Aglet Sans, released by Jesse Ragan in his XYZ Type foundry, is a companion to his Aglet Slab launched in 2017. It's reminscent of the type of lettering produced with a round pen and plastic stencil, like FF DIN Round and DIN Next Rounded. However, Aglet Sans has a more lively personality than these, with its distinctive open R, K, and k, and the slanted spurs on the m, n, p, and r.
Cool Kids is one of the first two fonts in the SevenType foundry, in the process of being launched by its Portuguese designers Vitória Neves and Luís Bandovas. The phrase "Cool Kids" is from the lyrics of the song "Signs of Life" by Arcade Fire, which they say was the inspiration for the typeface, and it certainly has the same bouncy character as the song. In particular, the large x-height of the lower-case characters helps to make it very readable, and give it an approachable appearance.
Ben Jones started work on Amrys as his coursework for an MA in typography at the University of Reading between 2000 and 2004. After running his own foundry, Protimient, he joined Monotype UK in 2010 and his first release there was Joanna Nova, a revival of Eric Gill's Joanna. As his second project he has completed Amrys, and expanded it to a family of 16 styles. It is quite a different design from Joanna Nova; the letters have a chiselled appearance, with virtually no straight lines, but its still highly readable.
Eckmannpsych is another original design by James Edmondson, released by his OH no type foundry. It's what you might have expected to get if Otto Eckmann had taken LSD while designing his 1900 font Eckmann. It's an interesting fusion of German blackletter fonts, like Eckmann and Behrens Schrift, and Sixties psychedelia like Pierrot or Wes Wilson. He has designed three variants, Large, Medium, and Small, with different proportions.
Tejuela was designed by the Chilean designer Raúl Israel for his Typography and Lettering Degree at the University de Chile. It was inspired by lettering on the old wooden churches on the island of Chiloé, off the coast of Chile, where he spends half his time. The curved strokes of the characters have an irregular appearance, reflecting the coarseness of wood carving, but the effect is more restrained than in fonts such as Preissig and Origami, making Tejuela a good choice for readable lettering that needs a bit of extra character.

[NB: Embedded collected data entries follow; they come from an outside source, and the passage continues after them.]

(* ===== verification/RealtimeStt.v ===== *)
(** * The streaming recogniser (src/src/stt/realtime_stt_client.hpp,
      realtime_stt_client.cpp, realtime_event_dispatch.hpp, .cpp)

    The client beside the threads that use it: the one in [start], the data
    channel's, the peer connection's, the audio worker's, the bus's. Each
    label is one critical section under [mu] with what its thread does until
    the next one, a send after the section included; a callback of the user,
    which is called after the mutex is released, is a label of its own
    ([Callback]).
    WebRTC and HTTP are the labels; the JSON readers and the resampler are
    parameters; event ids and clock readings come with the labels. Logging
    and the debug dump are left out. *)
From stdpp Require Import gmap.
From S2P Require Import Prelude Event Turn Envelope.
From S2P Require Wav.

(** ** Dispatch of the server's events *)

Record Readers := MkReaders {
  read_envelope : str → option Envelope;
  read_type : str → option str;
  read_delta : str → option (str * str);
  read_completed : str → option (str * str * option str);
  read_committed : str → option str;
  read_error : str → option (option str);
}.

(** Which of the callbacks are set. *)
Record EventCallbacks := MkCallbacks {
  has_partial : bool; has_final : bool; has_committed : bool; has_server_error : bool; has_session_updated : bool;
}.

Inductive ServerEvent :=
  | Partial (item_id delta : str)
  | Final (item_id transcript language : str)
  | Committed (item_id : str)
  | ServerError (message : str)
  | SessionUpdated.

Definition dispatch (rd : Readers) (inner_json : str) (cb : EventCallbacks) : option ServerEvent :=
  match read_type rd inner_json with
  | None => None
  | Some type =>
      if decide (type = lit "conversation.item.input_audio_transcription.delta") then
        if negb (has_partial cb) then None
        else match read_delta rd inner_json with
             | Some (x :: item_id, y :: delta) => Some (Partial (x :: item_id) (y :: delta))
             | _ => None
             end
      else if decide (type = lit "conversation.item.input_audio_transcription.completed") then
        if negb (has_final cb) then None
        else match read_completed rd inner_json with
             | Some (x :: item_id, transcript, language) => Some (Final (x :: item_id) transcript (default [] language))
             | _ => None
             end
      else if decide (type = lit "input_audio_buffer.committed") then
        if negb (has_committed cb) then None
        else match read_committed rd inner_json with
             | Some (x :: item_id) => Some (Committed (x :: item_id))
             | _ => None
             end
      else if decide (type = lit "session.updated") then if has_session_updated cb then Some SessionUpdated else None
      else if decide (type = lit "error") then
        if negb (has_server_error cb) then None
        else match read_error rd inner_json with
             | None => Some (ServerError (lit "<unparseable error event>"))
             | Some message => Some (ServerError (default (lit "<no message>") message))
             end
      else None
  end.
Lemma driver_in_step_witness :
  let opts := default_options in
  let s := exec (start 0) (fsm_new turns_init true true) in
  state_ s = Listening ∧ next_ (turns_ s) = 1%Z ∧
  ∃ es, driver (λ _ _, 0%Z) opts [1 # 2; 1 # 3] 1000 = Some (es, 2%Z, false) ∧
    let s' := exec (run (map (pair 0%Z) es)) s in
    state_ s' = Listening ∧ turns_interrupted_ s' = 0%Z ∧ turns_completed_ s' = 2%Z.
Proof.
  intros opts s. split; [reflexivity|]. split; [reflexivity|].
  destruct (driver_in_step (λ _ _, 0%Z) opts [1 # 2; 1 # 3] 1000 s) as (es & em & st & HR & _ & H);
    [reflexivity|by vm_compute|by vm_compute|reflexivity|reflexivity|].
  pose proof (f_equal (fmap (λ r, (r.1.2, r.2))) HR) as Hv. vm_compute in Hv.
  injection Hv as Hem Hst. subst em st. exists es. split; [exact HR|].
  destruct (H (map (pair 0%Z) es)) as (_ & _ & _ & H3); [by rewrite map_map, map_id|].
  destruct (H3 eq_refl) as (H4 & _ & H5 & H6). change (turns_interrupted_ s) with 0%Z in H5.
  change (turns_completed_ s) with 0%Z in H6. rewrite Z.sub_0_r in H5, H6.
  split; [exact H4|]. split; [rewrite H5; reflexivity|rewrite H6; reflexivity].
Defined.

(** ** Examples *)

Example driver_one_turn :
  (λ '(es, n, st), (length es, n, st)) <$> driver (λ _ _, 0%Z) default_options [1 # 2] 1000 = Some (23, 1%Z, false).
Proof. vm_compute. reflexivity. Qed.
Example driver_stopped :
  (λ '(es, n, st), (map event_name es, n, st)) <$> driver (λ _ _, 0%Z) default_options [1 # 2] 52
  = Some (["speech_started"; "speech_ended"], 0%Z, true)%string.
Proof. vm_compute. reflexivity. Qed.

As its name suggests, TT Trailers was designed by Vika Usmanova and the TypeType team specifically for use in movie credits and posters, where space is at a premium. One of the problems with such highly compressed fonts, such as Rama Gothic Condensed and Origin Super Condensed Bold, is that text can appear like a grid of parallel vertical lines, making it very hard to read. The designers of TT Trailers have tried to avoid this problem by incorporating more white space, and more curves, and the result is definitely more readable. The fonts also include several OpenType features, such as the ability to stack two letters vertically in the same space as one letter, and underscores under letters.